» Directions for this task
When you have gone through the entries below, state how many lines include the word "statement" and write nothing else.

» Records

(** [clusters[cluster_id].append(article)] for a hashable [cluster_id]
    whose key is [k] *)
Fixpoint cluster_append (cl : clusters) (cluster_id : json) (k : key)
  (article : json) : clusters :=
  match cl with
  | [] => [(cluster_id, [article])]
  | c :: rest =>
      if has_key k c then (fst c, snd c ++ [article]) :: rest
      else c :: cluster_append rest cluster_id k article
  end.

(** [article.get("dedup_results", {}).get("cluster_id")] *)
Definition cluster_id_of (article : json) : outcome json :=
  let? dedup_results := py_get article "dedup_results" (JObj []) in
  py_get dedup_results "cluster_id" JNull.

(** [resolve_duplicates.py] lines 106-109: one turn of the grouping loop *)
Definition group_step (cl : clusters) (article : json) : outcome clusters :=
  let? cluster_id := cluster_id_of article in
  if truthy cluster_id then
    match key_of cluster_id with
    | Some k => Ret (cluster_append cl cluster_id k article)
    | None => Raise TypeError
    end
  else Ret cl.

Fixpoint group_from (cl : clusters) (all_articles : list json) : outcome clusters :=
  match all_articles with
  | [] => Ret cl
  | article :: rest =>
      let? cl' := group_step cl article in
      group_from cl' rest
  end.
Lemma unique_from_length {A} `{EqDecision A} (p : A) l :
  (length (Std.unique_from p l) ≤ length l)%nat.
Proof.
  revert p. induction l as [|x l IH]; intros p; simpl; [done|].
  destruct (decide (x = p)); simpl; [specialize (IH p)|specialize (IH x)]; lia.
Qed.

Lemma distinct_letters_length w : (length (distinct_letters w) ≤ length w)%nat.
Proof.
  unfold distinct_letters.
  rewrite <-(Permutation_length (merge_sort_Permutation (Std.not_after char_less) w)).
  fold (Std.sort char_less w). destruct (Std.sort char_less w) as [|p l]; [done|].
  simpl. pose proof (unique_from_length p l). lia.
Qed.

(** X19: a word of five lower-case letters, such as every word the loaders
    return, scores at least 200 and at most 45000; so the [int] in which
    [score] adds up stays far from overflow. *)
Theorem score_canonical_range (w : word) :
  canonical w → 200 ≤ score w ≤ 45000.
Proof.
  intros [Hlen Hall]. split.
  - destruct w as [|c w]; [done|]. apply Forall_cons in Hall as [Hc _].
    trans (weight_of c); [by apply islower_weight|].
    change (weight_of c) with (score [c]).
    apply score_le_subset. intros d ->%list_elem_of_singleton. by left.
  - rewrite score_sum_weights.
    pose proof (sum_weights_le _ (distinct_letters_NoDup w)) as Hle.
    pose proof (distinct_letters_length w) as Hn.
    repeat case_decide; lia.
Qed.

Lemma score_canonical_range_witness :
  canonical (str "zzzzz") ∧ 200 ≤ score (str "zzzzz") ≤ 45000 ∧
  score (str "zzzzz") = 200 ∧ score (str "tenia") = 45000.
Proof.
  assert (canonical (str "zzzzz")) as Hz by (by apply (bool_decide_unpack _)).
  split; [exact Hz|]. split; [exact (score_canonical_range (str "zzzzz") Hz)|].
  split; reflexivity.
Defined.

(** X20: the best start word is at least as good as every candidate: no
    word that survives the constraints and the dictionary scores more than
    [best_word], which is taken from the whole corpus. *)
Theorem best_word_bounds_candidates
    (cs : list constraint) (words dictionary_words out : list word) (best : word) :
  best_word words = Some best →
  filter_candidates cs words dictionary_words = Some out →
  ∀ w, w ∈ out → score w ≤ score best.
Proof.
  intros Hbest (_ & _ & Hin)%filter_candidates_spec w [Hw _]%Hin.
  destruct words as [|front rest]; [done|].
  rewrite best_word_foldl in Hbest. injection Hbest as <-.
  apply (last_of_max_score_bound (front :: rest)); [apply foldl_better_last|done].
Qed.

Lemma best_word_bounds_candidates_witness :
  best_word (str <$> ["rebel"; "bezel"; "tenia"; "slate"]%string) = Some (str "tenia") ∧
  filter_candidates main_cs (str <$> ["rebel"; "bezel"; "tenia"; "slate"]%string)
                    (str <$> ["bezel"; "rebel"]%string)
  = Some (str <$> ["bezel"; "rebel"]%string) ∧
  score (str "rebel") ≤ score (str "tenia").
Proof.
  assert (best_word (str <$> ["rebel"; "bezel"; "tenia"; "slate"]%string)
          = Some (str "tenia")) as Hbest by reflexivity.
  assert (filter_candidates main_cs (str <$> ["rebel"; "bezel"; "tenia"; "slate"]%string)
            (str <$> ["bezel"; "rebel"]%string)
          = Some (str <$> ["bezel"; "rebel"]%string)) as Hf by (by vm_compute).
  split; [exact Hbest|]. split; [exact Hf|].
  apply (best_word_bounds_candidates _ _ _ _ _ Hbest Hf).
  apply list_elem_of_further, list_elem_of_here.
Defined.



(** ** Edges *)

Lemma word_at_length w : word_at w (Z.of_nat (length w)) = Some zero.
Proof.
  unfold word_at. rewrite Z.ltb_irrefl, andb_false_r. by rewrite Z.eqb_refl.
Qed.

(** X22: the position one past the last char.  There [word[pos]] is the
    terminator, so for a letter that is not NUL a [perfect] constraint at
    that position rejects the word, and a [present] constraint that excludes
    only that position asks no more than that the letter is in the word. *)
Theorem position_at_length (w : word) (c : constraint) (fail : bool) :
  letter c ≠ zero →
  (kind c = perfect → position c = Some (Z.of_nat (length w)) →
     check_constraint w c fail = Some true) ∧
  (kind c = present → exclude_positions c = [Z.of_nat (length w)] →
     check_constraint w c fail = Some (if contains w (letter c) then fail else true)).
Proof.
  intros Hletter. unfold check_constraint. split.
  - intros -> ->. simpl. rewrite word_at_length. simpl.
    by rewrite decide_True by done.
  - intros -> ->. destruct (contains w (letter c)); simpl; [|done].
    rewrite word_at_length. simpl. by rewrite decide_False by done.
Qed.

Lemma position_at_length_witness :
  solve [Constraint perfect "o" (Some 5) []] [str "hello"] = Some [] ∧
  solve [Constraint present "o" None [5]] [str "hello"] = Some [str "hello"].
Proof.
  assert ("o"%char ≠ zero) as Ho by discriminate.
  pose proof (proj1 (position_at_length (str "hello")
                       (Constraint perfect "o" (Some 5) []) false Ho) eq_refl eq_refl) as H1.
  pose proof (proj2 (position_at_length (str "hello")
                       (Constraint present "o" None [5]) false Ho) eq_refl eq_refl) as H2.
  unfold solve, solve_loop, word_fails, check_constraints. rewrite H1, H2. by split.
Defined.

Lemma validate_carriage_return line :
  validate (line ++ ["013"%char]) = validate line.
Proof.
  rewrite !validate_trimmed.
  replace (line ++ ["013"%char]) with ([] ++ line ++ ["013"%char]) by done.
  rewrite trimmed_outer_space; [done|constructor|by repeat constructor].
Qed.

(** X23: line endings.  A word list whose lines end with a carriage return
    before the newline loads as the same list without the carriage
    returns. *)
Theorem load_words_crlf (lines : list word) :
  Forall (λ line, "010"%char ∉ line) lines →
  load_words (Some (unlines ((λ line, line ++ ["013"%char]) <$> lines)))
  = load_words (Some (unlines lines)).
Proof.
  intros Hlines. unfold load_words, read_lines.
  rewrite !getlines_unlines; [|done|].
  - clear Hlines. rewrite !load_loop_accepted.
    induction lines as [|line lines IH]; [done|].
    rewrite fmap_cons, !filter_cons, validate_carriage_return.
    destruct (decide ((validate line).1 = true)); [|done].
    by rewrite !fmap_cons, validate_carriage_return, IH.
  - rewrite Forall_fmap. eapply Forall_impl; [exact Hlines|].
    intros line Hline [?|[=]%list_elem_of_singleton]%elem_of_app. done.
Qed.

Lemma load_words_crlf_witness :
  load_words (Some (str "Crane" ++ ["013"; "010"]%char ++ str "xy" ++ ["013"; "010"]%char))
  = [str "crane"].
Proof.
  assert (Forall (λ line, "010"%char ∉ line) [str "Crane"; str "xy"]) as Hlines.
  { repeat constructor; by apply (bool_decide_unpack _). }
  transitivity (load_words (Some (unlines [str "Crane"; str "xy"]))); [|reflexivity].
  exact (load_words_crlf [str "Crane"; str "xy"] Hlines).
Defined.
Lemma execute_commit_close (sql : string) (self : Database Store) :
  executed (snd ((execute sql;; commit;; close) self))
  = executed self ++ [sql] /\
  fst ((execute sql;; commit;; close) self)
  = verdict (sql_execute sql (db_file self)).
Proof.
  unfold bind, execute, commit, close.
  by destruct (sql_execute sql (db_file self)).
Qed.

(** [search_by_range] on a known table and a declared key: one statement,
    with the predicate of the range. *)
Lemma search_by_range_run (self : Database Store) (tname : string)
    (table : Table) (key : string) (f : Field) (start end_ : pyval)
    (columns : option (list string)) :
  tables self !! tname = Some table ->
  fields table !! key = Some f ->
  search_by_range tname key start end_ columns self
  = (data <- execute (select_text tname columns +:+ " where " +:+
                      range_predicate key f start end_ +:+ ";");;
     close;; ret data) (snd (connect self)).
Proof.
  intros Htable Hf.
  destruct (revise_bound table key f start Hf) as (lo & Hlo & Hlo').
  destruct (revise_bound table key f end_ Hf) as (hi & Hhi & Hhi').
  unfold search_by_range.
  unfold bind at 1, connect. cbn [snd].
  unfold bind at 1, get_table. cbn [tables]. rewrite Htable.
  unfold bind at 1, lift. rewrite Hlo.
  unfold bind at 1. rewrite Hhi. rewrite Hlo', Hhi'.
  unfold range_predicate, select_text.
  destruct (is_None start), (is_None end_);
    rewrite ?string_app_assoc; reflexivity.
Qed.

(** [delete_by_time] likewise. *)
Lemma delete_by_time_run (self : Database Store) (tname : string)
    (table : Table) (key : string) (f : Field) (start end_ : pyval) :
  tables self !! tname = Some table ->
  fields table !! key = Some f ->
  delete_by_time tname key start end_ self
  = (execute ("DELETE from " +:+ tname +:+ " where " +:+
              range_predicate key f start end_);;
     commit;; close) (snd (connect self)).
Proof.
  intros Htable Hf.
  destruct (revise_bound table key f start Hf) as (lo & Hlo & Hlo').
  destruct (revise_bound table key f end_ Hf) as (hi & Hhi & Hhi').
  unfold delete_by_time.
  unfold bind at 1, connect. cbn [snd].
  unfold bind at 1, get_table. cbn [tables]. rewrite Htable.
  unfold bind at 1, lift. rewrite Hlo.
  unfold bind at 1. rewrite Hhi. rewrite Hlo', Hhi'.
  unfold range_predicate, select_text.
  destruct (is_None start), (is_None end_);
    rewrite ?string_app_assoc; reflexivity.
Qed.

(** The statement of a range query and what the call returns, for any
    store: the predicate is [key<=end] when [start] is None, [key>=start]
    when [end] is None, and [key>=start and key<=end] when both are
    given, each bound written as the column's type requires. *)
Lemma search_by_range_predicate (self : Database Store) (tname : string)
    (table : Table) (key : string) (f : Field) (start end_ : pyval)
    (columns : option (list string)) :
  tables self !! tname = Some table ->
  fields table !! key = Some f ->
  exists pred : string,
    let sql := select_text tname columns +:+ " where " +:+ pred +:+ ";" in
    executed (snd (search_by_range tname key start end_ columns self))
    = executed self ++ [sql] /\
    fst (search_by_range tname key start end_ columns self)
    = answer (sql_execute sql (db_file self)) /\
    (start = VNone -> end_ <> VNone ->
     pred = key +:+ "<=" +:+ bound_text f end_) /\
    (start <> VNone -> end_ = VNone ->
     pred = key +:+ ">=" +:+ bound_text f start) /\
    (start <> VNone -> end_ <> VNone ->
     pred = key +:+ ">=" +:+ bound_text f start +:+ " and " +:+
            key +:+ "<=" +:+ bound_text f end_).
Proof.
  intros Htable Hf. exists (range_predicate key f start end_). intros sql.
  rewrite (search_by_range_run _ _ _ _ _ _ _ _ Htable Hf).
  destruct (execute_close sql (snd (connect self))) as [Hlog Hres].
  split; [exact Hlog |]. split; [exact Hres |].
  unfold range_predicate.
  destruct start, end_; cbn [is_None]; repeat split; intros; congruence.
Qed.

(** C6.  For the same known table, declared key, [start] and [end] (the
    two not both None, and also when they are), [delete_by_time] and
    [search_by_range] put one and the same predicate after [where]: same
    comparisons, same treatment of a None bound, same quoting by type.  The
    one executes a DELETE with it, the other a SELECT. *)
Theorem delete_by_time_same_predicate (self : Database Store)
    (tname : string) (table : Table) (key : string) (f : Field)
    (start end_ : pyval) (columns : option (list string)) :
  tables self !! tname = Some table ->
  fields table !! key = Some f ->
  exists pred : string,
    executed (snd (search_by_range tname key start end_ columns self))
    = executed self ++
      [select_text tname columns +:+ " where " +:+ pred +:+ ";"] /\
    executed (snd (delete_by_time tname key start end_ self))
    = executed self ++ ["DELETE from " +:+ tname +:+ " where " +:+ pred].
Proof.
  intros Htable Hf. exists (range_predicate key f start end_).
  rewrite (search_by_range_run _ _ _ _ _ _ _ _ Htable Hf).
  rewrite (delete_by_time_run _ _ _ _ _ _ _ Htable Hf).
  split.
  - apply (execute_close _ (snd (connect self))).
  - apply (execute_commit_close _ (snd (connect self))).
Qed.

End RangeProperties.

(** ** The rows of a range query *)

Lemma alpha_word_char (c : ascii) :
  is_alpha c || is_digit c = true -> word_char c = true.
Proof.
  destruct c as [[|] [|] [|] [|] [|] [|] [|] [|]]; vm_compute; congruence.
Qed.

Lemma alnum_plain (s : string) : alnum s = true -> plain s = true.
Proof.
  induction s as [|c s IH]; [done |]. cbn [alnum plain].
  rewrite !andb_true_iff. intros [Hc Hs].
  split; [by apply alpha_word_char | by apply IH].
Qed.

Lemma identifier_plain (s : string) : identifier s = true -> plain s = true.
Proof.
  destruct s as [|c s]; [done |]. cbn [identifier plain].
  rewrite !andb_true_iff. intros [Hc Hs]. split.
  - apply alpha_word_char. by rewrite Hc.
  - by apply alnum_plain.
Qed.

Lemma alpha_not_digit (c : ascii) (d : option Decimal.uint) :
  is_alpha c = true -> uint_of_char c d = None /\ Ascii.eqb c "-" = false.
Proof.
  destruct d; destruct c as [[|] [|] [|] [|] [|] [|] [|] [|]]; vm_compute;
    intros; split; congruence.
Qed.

» Answer to this exercise
2